(** C34. Verify, with any number of workers and in every interleaving of their reads, removals and
    messages, ends, never hangs, and returns what the walk returned. It changes nothing but the
    damaged chunks the walk found, and only with repair. Every damaged chunk the walk found, and no
    other, is reported: with repair it has been removed, or its removal failed and that is reported.
    So if the walk was complete and files can be read and removed, no chunk of the store is damaged
    when a repair ends. *)
Theorem Verify_repairs visits n fs : (0 < n)%nat ->
  let ids := fst (walk visits) in
  sn verify_step (Verify n visits fs) /\
  forall p, rtc verify_step (Verify n visits fs) p ->
    match verify_result visits p with
    | None => exists p', verify_step p p'
    | Some r =>
      let fs' := vfs (world p) in let out := vout (world p) in
      r = snd (walk visits) /\
      (forall q, files fs' !! q = files fs !! q \/
         (files fs' !! q = None /\ repair = true /\ exists i, i ∈ ids /\ damaged fs i = true /\ q = name i)) /\
      (forall i, i ∈ ids -> damaged fs i = true ->
         if repair then
           (InvalidRemoved i ∈ out /\ files fs' !! name i = None) \/
           exists e, InvalidFailed i e ∈ out /\ (rm (name i) = Some e \/ name i ∈ broken fs)
         else Invalid i ∈ out) /\
      Forall (honest fs) out /\
      (repair = true -> r = None -> broken fs = ∅ -> (forall q, rm q = None) ->
       (forall i, length i = 32%nat -> is_Some (files fs !! name i) -> VFile (name i) ∈ visits) ->
       forall i, length i = 32%nat -> damaged fs' i = false)
    end.
Proof using Type.
  intros Hn ids.
  destruct (pool_correct verify_body None (Inv fs ids n) Guar Rest (Post fs) (fun _ => False) ids n
    (Rest_stable fs ids n) (Post_stable fs ids n) (body_wp fs ids n) ltac:(done) ∅ (mkVW fs [])) as [Hsn Hall].
  { done. }
  { split; cbn; [done|by left|by intros t i|constructor]. }
  { done. }
  assert (Hsub : forall x y, verify_step x y -> pany verify_body None x y) by (intros; by left).
  split.
  { unfold Verify, ids in *. clear Hall. induction Hsn as [x _ IH]. constructor. intros y Hy. by apply IH, Hsub. }
  intros p Hp. assert (Hpar : parent p = false) by (by rewrite (pstep_parent _ _ _ _ Hp)).
  specialize (Hall p (rtc_subrel _ _ _ _ Hsub Hp)). unfold verify_result.
  destruct (Pool.result p) as [[e|]|]; [done| |done].
  destruct (Hall Hpar) as (_ & g & Hi & Hrest & Hpost). cbv zeta.
  assert (Hg : forall i, reported g (world p) i -> InvalidRemoved i ∈ vout (world p)).
  { intros i [?|[t Ht]]; [done|]. specialize (Hrest t (iv_debts _ _ _ _ _ Hi t i Ht)). unfold Rest in Hrest. congruence. }
  assert (Hrem : forall i, gone fs i (world p) -> InvalidRemoved i ∈ vout (world p)).
  { intros i [H1 [b H2]]. destruct (iv_files _ _ _ _ _ Hi (name i)) as [?|(_ & _ & j & _ & _ & Hj & Hr)]; [congruence|].
    apply nameFromID_inj in Hj as ->. by apply Hg. }
  split_and!; [done| | |apply Hi|].
  - intros q. destruct (iv_files _ _ _ _ _ Hi q) as [?|(? & ? & i & ? & ? & ? & _)]; [by left|right]. eauto 10.
  - intros i Hin Hd. pose proof (Hpost i Hin Hd) as Hp'. destruct repair; [|done].
    destruct Hp' as [Hgone|?]; [left|by right]. split; [by apply Hrem|apply Hgone].
  - intros Hrep Hwalk Hb Hrm Hvis i Hl. apply not_true_is_false. intros Hd.
    pose proof (get_damaged fs ids n g (world p) i Hi Hd) as Hd0.
    destruct (damaged_file _ _ Hd0) as [Hx|Hf0]; [rewrite Hb in Hx; by apply not_elem_of_empty in Hx|].
    assert (Hin : i ∈ ids).
    { eapply walk_fed; [done|by apply Hvis|]. unfold nameFromID. by apply local_idFromPath_name. }
    pose proof (Hpost i Hin Hd0) as Hp'. rewrite Hrep in Hp'. destruct Hp' as [[Hnone _]|(e & _ & [?|Hx])].
    + destruct (damaged_file _ _ Hd) as [Hx|[b Hx]]; [|congruence].
      rewrite (iv_broken _ _ _ _ _ Hi), Hb in Hx. by apply not_elem_of_empty in Hx.
    + rewrite Hrm in *. done.
    + rewrite Hb in Hx. by apply not_elem_of_empty in Hx.
Qed.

+---+

Task directions:
Print the records above verbatim from their first line to the line containing "damaged chunks the", both included, and stop there.

Answer box:
(** C34. Verify, with any number of workers and in every interleaving of their reads, removals and
    messages, ends, never hangs, and returns what the walk returned. It changes nothing but the
    damaged chunks the walk found, and only with repair. Every damaged chunk the walk found, and no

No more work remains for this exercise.